Dataset records
========================

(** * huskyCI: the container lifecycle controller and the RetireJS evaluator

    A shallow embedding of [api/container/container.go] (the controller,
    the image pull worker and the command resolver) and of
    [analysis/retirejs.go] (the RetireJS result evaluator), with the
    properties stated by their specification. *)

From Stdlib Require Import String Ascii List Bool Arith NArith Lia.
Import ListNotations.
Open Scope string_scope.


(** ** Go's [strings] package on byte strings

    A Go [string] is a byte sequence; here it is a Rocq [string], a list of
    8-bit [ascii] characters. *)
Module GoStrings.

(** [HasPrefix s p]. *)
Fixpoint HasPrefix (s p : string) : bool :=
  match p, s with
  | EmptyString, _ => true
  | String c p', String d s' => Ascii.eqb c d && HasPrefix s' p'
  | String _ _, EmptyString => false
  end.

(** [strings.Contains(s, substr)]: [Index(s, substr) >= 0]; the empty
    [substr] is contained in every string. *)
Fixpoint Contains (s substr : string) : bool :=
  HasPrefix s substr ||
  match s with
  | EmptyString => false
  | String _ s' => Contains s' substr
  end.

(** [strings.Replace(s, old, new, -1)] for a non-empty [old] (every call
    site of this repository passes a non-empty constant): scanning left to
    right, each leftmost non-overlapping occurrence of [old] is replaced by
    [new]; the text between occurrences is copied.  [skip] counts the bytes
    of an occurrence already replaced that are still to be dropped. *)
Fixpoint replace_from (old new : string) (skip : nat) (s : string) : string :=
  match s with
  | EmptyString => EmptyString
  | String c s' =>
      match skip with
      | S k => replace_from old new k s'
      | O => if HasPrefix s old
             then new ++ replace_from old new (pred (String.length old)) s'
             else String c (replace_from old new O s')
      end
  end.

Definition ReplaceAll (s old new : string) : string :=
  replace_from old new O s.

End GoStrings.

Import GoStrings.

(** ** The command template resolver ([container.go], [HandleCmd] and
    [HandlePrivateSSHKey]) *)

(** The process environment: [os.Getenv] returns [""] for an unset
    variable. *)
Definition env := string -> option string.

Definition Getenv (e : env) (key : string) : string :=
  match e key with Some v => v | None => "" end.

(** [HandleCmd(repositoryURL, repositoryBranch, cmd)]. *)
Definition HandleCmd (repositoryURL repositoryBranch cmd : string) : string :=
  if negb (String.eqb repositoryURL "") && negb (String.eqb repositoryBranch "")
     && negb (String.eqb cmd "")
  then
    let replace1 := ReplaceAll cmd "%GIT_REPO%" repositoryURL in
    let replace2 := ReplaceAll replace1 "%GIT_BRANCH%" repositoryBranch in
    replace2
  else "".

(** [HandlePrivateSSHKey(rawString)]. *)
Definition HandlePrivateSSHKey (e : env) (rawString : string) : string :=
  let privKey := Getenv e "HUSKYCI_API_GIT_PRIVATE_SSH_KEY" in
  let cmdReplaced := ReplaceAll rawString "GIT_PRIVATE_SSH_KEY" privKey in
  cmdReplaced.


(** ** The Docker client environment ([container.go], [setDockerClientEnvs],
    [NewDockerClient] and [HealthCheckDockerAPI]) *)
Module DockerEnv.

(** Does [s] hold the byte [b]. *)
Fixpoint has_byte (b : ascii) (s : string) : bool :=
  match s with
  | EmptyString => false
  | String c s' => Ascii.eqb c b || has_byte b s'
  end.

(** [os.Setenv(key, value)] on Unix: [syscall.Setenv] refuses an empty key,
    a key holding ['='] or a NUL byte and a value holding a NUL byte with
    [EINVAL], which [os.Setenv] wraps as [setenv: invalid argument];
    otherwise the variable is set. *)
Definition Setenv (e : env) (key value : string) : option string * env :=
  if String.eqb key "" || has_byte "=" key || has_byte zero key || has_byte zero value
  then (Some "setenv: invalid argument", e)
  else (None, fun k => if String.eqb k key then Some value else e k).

========================

◆ PROBLEM TO WORK ON
Would you output, from the records above, exactly the run of lines that starts at the line containing "End GoStrings." and ends at the line containing "[EINVAL], which [os.Setenv]", and only that run?

◆ ANSWER TO THIS EXERCISE
End GoStrings.

Import GoStrings.

(** ** The command template resolver ([container.go], [HandleCmd] and
    [HandlePrivateSSHKey]) *)

(** The process environment: [os.Getenv] returns [""] for an unset
    variable. *)
Definition env := string -> option string.

Definition Getenv (e : env) (key : string) : string :=
  match e key with Some v => v | None => "" end.

(** [HandleCmd(repositoryURL, repositoryBranch, cmd)]. *)
Definition HandleCmd (repositoryURL repositoryBranch cmd : string) : string :=
  if negb (String.eqb repositoryURL "") && negb (String.eqb repositoryBranch "")
     && negb (String.eqb cmd "")
  then
    let replace1 := ReplaceAll cmd "%GIT_REPO%" repositoryURL in
    let replace2 := ReplaceAll replace1 "%GIT_BRANCH%" repositoryBranch in
    replace2
  else "".

(** [HandlePrivateSSHKey(rawString)]. *)
Definition HandlePrivateSSHKey (e : env) (rawString : string) : string :=
  let privKey := Getenv e "HUSKYCI_API_GIT_PRIVATE_SSH_KEY" in
  let cmdReplaced := ReplaceAll rawString "GIT_PRIVATE_SSH_KEY" privKey in
  cmdReplaced.


(** ** The Docker client environment ([container.go], [setDockerClientEnvs],
    [NewDockerClient] and [HealthCheckDockerAPI]) *)
Module DockerEnv.

(** Does [s] hold the byte [b]. *)
Fixpoint has_byte (b : ascii) (s : string) : bool :=
  match s with
  | EmptyString => false
  | String c s' => Ascii.eqb c b || has_byte b s'
  end.

(** [os.Setenv(key, value)] on Unix: [syscall.Setenv] refuses an empty key,
    a key holding ['='] or a NUL byte and a value holding a NUL byte with
    [EINVAL], which [os.Setenv] wraps as [setenv: invalid argument];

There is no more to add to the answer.